2008年にノーベル経済学賞を受賞したポール・クルーグマンは「アメリカの医療保険制度を含む、アメリカにおける格差のすべての源は、アメリカ人の人種差別問題にある」と指摘し、国家の再生のために、オバマケアを実現させることを支持している。
「コンビニクリニック」が出現
オバマケアへの反対者の多くは、自ら無保険者になることを選択した「フリーライダー」と呼ばれる中小業者などである。約4,700万人の無保険者のうち約40%は医療保険の負担能力があるとされるが、その多くが「フリーライダー」である。また、同時にオバマケアの被対象者(民間医療保険の適用外の非雇用者など)である低所得者層も反対しているという。

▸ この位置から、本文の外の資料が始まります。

(* ===== verification/SchedulerInv.v ===== *)
(** * The scheduler's invariant

    Between two events every executor is either ready and holds nothing, or runs one transaction
    and holds exactly its accounts; and a transaction waits only behind an executor that runs. *)
From S2P Require Import Prelude Crypto Locks LockInv Scheduler.

(** Sanitized messages name no account twice. *)
Definition txn_wf (txn : ProcessableTransaction) : Prop := NoDup (pt_accounts txn).*1.

Definition running (slot : option IndexedTransaction) : list (bytes * bool) :=
  match slot with Some t => pt_accounts (it_txn t) | None => [] end.

(** [hand] is an executor that has been taken from the pool and not been given work yet; [drain] is
    an executor whose queue is being emptied. *)
Record sched_mid (hand drain : option ExecutorId) (self : TransactionScheduler) : Prop := {
  sm_locks : lock_inv (s_coordinator self) (running <$> s_executors self);
  sm_pool : NoDup (c_ready_executors (s_coordinator self));
  sm_hand : forall e, hand = Some e -> e ∉ c_ready_executors (s_coordinator self);
  sm_ready : forall e, s_executors self !! e = Some None <->
    e ∈ c_ready_executors (s_coordinator self) \/ hand = Some e;
  sm_waiting : forall e queue, c_blocked_transactions (s_coordinator self) !! e = Some queue ->
    queue <> [] -> (exists t, s_executors self !! e = Some (Some t)) \/ drain = Some e;
  sm_wf : forall e queue t, c_blocked_transactions (s_coordinator self) !! e = Some queue ->
    t ∈ queue -> txn_wf (ti_txn t);
}.

Definition sched_inv (self : TransactionScheduler) : Prop :=
  sched_mid None None self /\ (1 <= length (s_executors self))%nat.

Section inv.
Context `{C : Crypto}.
Implicit Types (self : TransactionScheduler).

Lemma running_insert self e t :
  running <$> <[e := t]> (s_executors self) = <[e := running t]> (running <$> s_executors self).
Proof. apply list_fmap_insert. Qed.

Lemma heap_push_elem heap txn t : t ∈ heap_push heap txn <-> t = txn \/ t ∈ heap.
Proof. unfold heap_push. by rewrite insert_by_perm, elem_of_cons. Qed.

Lemma heap_push_nonempty heap txn : heap_push heap txn <> [].
Proof.
  intros E. assert (txn ∈ heap_push heap txn) as H by (apply heap_push_elem; by left).
  rewrite E in H. by apply not_elem_of_nil in H.
Qed.

(** The state of a scheduler that has just sent [txn] to [executor]. *)
Record dispatched_to self (executor : ExecutorId) (txn : ProcessableTransaction) self' : Prop := {
  dt_sent : exists t, it_txn t = txn /\ s_dispatched self' = s_dispatched self ++ [t] /\
    s_executors self' = <[executor := Some t]> (s_executors self) /\
    (executes (pt_mode txn) = true -> it_slot t = s_slot self /\ it_index t = s_index self);
  dt_hasher : s_hasher self' = s_hasher self ++
    match pt_mode txn with Simulation => [] | _ => [pt_signature txn] end;
  dt_slot : s_slot self' = s_slot self;
  dt_index : s_index self' =
    match pt_mode txn with ModeExecution _ => wrap32 (s_index self + 1) | _ => s_index self end;
  dt_blocks : s_blocks self' = s_blocks self;
}.

Lemma dispatch_spec self exec txn :
  s_executors self !! exec = Some None ->
  exists self', dispatch self exec txn = Ok self' /\ s_coordinator self' = s_coordinator self /\
    dispatched_to self exec txn self'.
Proof.
  intros He. unfold dispatch, assign_position, send_replication.
  destruct (pt_mode txn) eqn:Hm; cbn [s_executors with_clock]; rewrite He; res_run.
  all: eexists; split; [reflexivity|]; repeat case_match; (split; [done|]).
  all: split; cbn; rewrite ?Hm, ?app_nil_r; try done.
  all: eexists (MkIndexed _ _ txn); split_conj; done.
Qed.

(** The signatures a dispatched transaction feeds the hasher. *)
Definition hashed (t : IndexedTransaction) : list bytes :=
  match pt_mode (it_txn t) with Simulation => [] | _ => [pt_signature (it_txn t)] end.

Definition is_execution (t : IndexedTransaction) : Prop := executes (pt_mode (it_txn t)) = true.

#[global] Instance is_execution_dec t : Decision (is_execution t).
Proof. unfold is_execution. apply _. Defined.

(** What happened between two states of one slot: [sent] went to the executors, in order, each
    execution at the next index of the slot. *)
Record progress self (sent : list IndexedTransaction) self' : Prop := {
  pg_sent : s_dispatched self' = s_dispatched self ++ sent;
  pg_hasher : s_hasher self' = s_hasher self ++ (sent ≫= hashed);
  pg_slot : s_slot self' = s_slot self;
  pg_blocks : s_blocks self' = s_blocks self;
  pg_index : wrap32 (s_index self') = wrap32 (s_index self + Z.of_nat (length (filter is_execution sent)));
  pg_position : forall i t, filter is_execution sent !! i = Some t ->
    it_slot t = s_slot self /\ wrap32 (it_index t) = wrap32 (s_index self + Z.of_nat i);
  pg_u32 : is_u32 (s_index self) ->
    is_u32 (s_index self') /\ Forall (fun t => is_execution t -> is_u32 (it_index t)) sent;
}.

Lemma progress_refl self self' :
  s_dispatched self' = s_dispatched self -> s_hasher self' = s_hasher self ->
  s_slot self' = s_slot self -> s_blocks self' = s_blocks self -> s_index self' = s_index self ->
  progress self [] self'.
Proof.
  intros Hd Hh Hs Hb Hi. split; cbn; rewrite ?app_nil_r; try done; [by rewrite Hi, Z.add_0_r|].
  rewrite Hi. by split; [|constructor].
Qed.

Lemma wrap32_add a b c d : wrap32 a = wrap32 b -> c + b = d -> wrap32 (a + c) = wrap32 d.
Proof. unfold wrap32. intros E <-. rewrite Zplus_mod, E, <-Zplus_mod. f_equal. lia. Qed.

Lemma progress_trans self1 self2 self3 sent1 sent2 :
  progress self1 sent1 self2 -> progress self2 sent2 self3 -> progress self1 (sent1 ++ sent2) self3.
Proof.
  intros [P1 P2 P3 P4 P5 P6 P7] [Q1 Q2 Q3 Q4 Q5 Q6 Q7]. split; try congruence.
  - by rewrite Q1, P1, <-app_assoc.
  - by rewrite Q2, P2, bind_app, <-app_assoc.
  - rewrite Q5, filter_app, length_app. apply (wrap32_add _ _ _ _ P5). lia.
  - intros i t. rewrite filter_app. intros [Hi|[Hlen Hi]]%lookup_app_Some; [eauto|].
    destruct (Q6 _ _ Hi) as [-> ->]. split; [done|]. apply (wrap32_add _ _ _ _ P5). lia.
  - intros [Hu2 Hf1]%P7. apply Q7 in Hu2 as [Hu3 Hf2]. split; [done|]. by apply Forall_app.
Qed.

民間医療保険に加入している1.6億人のうち1.3億人は新医療制度が成立したら、公的保険に切り替えたいとしている。そのため、保険業界そのものも危機を感じ強く反対している。病院協会も反対の姿勢を崩さない。
さらに近年は、病院に駆け込むことのできない無保険者をマーケットにした「コンビニクリニック」なるものが現われている。大手ドラッグストアチェーンが中心となって現在700店舗程度のコンビニクリニックがニッチ産業としてアメリカ全土に出現しており、薬剤師を中心に医師や看護師資格者を配置しているが、安易な薬の過剰摂取によって副作用の問題などが深刻化しはじめているという。
ホームドクターを増やす施策
オバマケアのなかで、いま早急に見直しが進められているのがホームドクターである。ホームドクターは地域住民の一般的な医療相談を受ける役割を果たす。保険加入者はホームドクターの紹介なしで専門医にかかった場合、保険は適用されず全額自己負担しなければならない。そのため、いわゆる「町のお医者さん」であるホームドクターは安易な専門医利用を阻止するゲートキーパーで、医療費の抑制や診療時間の問題解決などの役割を果たしている。
だが、ホームドクターは専門医に比べ、収入面でも労働時間面でも労働環境が厳しく、専門医との格差は広がる一方でなり手も少ない。実際、アメリカではホームドクターは圧倒的に不足している。